-- Problem details --
Copy out the lines of the records below, and only those lines, from the one with "A shallow embedding" through the one with "[Users], the current", exactly as they appear.

-- Input data --
(** * go-chat: the Store, the wire codec and the Directory admission check

    A shallow embedding of the parts of the chat client and of the
    directory service that carry the specified behaviour:

    - [client/domain]: [User], [Message], [Chat] and [Chat.GetUser];
    - [client/infra/data/inmemory]: the in-memory store ([AddChatLine],
      [RefreshUsers], [buildChat], [storeChat]);
    - [client/infra/socket/conn]: the frame writer [writeToConn], the
      frame reader [ReadNetworkMessage] and the read loop of [Start];
    - [client/infra/socket]: the address and the port of the socket
      ([findIp], [listenOnAvailablePort]) and its table of connections
      ([handleNewConn], [getConns], [storeConn], [removeConn]);
    - [client/infra/http/directory] and [client/cmd/client]: [Ping],
      [Users], the current user of [main] and [loadClients];
    - [client/infra/tui]: the list [CList] and the message field;
    - [directory/domain], [directory/app] and [directory/infra/http]:
      [Client.Validate], the registry and [ServeHTTP] with its two
      handlers.

    A call is modelled as it runs from its start to its return; what it
    asks of a connection, a socket or a widget it does not own is
    recorded as an event or taken as a parameter.

    Go strings are byte strings: they are modelled by [string] (a list of
    8-bit [ascii]); [[]byte] is [list Byte.byte]; Go's [int] is [Z];
    [map[string]T] is [gmap string T]. *)

From Stdlib Require Import ZArith List String Ascii Strings.Byte Lia Sorting Permutation.
From stdpp Require Import gmap strings list fin_maps sorting.
Import ListNotations.

Local Open Scope string_scope.
Local Open Scope Z_scope.

(* ===================================================================== *)
(** * Go library functions used by the program *)
(* ===================================================================== *)

(** ** Strings *)

Module strings.

(** The byte at the front of a Go string, as a number. *)
Definition byteZ (c : ascii) : Z := Z.of_N (N_of_ascii c).

(** Go's [s < t] on strings: bytewise lexicographic order. *)
Definition less (s t : string) : bool :=
  match String.compare s t with
  | Lt => true
  | _ => false
  end.

(** [strings.Join(elems, sep)]. *)
Fixpoint Join (elems : list string) (sep : string) : string :=
  match elems with
  | [] => ""
  | [x] => x
  | x :: rest => x +:+ sep +:+ Join rest sep
  end.

(** [s[i]], for an index within the string. *)
Definition index (s : string) (i : nat) : Z :=
  match String.get i s with
  | Some c => byteZ c
  | None => 0
  end.

(** [s[i:]] and [s[0:i]]. *)
Definition from (i : nat) (s : string) : string :=
  String.substring i (String.length s - i) s.
Definition upto (i : nat) (s : string) : string := String.substring 0 i s.

(** No byte of [s] is [c]: [strings.IndexByte(s, c) < 0]. *)
Fixpoint without (c : ascii) (s : string) : bool :=
  match s with
  | "" => true
  | String b rest => negb (Ascii.eqb b c) && without c rest
  end.

End strings.

(** ** unicode/utf8 and unicode *)

Module utf8.
Import strings.

Definition RuneError : Z := 65533.
Definition RuneSelf : Z := 128.
Definition UTFMax : Z := 4.

(** The continuation-byte mask [maskx] and the two bounds
    [locb], [hicb]. *)
Definition maskx : Z := 63.
Definition locb : Z := 128.
Definition hicb : Z := 191.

-- Task answer --
    A shallow embedding of the parts of the chat client and of the
    directory service that carry the specified behaviour:

    - [client/domain]: [User], [Message], [Chat] and [Chat.GetUser];
    - [client/infra/data/inmemory]: the in-memory store ([AddChatLine],
      [RefreshUsers], [buildChat], [storeChat]);
    - [client/infra/socket/conn]: the frame writer [writeToConn], the
      frame reader [ReadNetworkMessage] and the read loop of [Start];
    - [client/infra/socket]: the address and the port of the socket
      ([findIp], [listenOnAvailablePort]) and its table of connections
      ([handleNewConn], [getConns], [storeConn], [removeConn]);
    - [client/infra/http/directory] and [client/cmd/client]: [Ping],
      [Users], the current user of [main] and [loadClients];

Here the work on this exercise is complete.